** Opening Excerpted data block **

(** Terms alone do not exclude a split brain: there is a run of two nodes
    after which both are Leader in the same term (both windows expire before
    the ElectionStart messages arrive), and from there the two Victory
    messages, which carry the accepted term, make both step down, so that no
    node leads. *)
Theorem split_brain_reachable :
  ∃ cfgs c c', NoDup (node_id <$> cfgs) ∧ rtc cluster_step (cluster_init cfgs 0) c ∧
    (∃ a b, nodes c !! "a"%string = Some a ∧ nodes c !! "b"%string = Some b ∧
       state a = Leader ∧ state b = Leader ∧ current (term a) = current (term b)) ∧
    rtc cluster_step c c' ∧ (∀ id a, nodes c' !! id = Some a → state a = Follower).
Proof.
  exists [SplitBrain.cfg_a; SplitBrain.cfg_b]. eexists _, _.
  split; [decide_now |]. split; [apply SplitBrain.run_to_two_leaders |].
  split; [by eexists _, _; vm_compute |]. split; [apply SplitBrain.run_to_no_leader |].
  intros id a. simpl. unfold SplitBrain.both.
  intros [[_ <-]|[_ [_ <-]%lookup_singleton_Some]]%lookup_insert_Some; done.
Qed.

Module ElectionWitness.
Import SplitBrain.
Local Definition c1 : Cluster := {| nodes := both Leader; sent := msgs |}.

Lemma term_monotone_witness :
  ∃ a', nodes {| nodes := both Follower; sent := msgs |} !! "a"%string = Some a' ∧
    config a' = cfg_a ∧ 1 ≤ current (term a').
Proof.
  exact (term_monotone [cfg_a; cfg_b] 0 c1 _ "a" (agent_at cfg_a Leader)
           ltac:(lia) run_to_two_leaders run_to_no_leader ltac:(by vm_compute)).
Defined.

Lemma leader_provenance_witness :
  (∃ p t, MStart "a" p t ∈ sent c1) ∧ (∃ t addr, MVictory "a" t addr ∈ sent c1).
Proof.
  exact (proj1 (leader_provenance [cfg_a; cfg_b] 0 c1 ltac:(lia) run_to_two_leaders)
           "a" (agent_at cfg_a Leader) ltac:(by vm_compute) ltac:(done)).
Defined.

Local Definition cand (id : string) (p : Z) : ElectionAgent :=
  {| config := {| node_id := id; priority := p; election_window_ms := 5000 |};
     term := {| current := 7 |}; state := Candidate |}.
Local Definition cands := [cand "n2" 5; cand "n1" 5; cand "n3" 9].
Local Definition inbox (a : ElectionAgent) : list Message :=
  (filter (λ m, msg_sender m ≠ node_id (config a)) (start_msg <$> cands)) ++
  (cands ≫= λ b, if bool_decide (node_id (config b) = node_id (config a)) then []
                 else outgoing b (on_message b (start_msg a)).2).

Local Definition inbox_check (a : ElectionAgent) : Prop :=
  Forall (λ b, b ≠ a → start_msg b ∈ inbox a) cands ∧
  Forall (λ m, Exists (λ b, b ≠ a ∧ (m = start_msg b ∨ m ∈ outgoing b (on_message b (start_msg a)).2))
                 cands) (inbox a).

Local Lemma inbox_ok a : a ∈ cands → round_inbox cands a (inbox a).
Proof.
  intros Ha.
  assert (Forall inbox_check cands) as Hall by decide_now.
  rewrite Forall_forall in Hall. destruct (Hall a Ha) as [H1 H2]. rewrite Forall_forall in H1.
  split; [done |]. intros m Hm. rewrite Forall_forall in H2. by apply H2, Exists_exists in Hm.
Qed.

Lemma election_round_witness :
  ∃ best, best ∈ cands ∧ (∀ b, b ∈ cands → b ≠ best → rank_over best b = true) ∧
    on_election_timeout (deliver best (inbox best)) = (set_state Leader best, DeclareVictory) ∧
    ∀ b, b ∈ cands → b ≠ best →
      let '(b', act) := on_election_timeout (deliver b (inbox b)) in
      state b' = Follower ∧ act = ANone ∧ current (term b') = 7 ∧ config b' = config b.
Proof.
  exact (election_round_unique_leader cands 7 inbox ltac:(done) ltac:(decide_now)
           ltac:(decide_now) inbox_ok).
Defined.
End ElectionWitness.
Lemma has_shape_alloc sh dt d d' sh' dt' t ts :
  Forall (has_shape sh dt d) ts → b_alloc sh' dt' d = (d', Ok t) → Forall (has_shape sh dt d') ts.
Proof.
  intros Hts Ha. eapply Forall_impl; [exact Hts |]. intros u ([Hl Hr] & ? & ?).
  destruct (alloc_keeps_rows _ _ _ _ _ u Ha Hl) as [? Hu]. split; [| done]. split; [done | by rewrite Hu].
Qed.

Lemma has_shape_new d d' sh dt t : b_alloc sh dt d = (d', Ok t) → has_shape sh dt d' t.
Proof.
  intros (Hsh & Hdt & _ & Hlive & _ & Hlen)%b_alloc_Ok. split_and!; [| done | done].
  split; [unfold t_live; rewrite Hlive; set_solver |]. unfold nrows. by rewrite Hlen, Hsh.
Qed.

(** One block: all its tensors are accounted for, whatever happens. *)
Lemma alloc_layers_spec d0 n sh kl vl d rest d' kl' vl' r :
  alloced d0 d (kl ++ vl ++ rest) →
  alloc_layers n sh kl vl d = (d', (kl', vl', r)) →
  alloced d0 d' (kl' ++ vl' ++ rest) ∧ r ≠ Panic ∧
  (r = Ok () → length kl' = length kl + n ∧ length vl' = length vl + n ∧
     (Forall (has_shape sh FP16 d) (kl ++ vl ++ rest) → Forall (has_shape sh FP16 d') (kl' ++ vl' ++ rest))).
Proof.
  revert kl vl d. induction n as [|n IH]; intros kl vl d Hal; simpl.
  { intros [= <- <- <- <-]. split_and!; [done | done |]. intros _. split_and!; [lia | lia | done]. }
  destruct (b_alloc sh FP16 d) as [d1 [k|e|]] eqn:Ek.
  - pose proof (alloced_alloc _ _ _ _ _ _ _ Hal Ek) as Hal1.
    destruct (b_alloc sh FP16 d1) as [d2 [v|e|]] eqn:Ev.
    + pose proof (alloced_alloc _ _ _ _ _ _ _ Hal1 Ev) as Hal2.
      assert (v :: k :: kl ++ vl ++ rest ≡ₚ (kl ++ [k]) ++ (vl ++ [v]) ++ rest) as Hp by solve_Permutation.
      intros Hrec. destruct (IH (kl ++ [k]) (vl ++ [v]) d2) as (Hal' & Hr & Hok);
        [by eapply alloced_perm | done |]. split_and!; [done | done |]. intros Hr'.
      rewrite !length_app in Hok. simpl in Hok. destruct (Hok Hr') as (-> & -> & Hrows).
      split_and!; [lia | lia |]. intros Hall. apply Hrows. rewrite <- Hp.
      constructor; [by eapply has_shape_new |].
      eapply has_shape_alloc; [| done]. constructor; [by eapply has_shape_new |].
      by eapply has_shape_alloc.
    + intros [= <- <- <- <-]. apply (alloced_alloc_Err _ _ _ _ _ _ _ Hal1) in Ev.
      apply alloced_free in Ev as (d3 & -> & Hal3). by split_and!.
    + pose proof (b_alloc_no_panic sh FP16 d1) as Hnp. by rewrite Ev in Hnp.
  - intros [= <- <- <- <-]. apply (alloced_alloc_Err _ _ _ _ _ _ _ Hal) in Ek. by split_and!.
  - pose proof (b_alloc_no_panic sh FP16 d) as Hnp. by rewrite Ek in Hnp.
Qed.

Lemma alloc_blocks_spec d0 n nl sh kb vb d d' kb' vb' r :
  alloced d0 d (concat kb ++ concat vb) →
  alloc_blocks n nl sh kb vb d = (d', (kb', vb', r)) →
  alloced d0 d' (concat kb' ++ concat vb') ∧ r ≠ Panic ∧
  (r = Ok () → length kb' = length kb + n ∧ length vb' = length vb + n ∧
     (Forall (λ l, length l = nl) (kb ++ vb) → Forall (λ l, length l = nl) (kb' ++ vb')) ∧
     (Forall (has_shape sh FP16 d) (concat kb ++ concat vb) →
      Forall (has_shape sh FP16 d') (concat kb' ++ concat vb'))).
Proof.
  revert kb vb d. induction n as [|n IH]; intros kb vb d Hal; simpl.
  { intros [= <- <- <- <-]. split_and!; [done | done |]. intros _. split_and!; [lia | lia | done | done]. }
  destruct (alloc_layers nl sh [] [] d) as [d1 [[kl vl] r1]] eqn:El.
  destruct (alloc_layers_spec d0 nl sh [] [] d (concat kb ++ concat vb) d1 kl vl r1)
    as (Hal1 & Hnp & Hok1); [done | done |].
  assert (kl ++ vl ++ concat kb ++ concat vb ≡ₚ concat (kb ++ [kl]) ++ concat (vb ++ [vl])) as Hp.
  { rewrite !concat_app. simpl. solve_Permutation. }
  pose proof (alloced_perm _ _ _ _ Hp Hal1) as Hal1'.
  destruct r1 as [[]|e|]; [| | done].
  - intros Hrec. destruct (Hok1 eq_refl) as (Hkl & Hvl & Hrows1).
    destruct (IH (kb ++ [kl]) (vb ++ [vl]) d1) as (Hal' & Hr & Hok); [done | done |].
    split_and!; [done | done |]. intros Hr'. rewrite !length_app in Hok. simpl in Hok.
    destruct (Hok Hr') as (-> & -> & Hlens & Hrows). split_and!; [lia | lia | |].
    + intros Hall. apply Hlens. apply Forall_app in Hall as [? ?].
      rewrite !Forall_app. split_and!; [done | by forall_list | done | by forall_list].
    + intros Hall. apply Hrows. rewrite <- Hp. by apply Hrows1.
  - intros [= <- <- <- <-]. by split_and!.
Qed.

** Closing Excerpted data block **

Assignment
Copy the records above exactly, beginning at the line that contains "exact (proj1 (leader_provenance" and stopping after the line that contains "Local Definition cands".

Task output
  exact (proj1 (leader_provenance [cfg_a; cfg_b] 0 c1 ltac:(lia) run_to_two_leaders)
           "a" (agent_at cfg_a Leader) ltac:(by vm_compute) ltac:(done)).
Defined.

Local Definition cand (id : string) (p : Z) : ElectionAgent :=
  {| config := {| node_id := id; priority := p; election_window_ms := 5000 |};
     term := {| current := 7 |}; state := Candidate |}.
Local Definition cands := [cand "n2" 5; cand "n1" 5; cand "n3" 9].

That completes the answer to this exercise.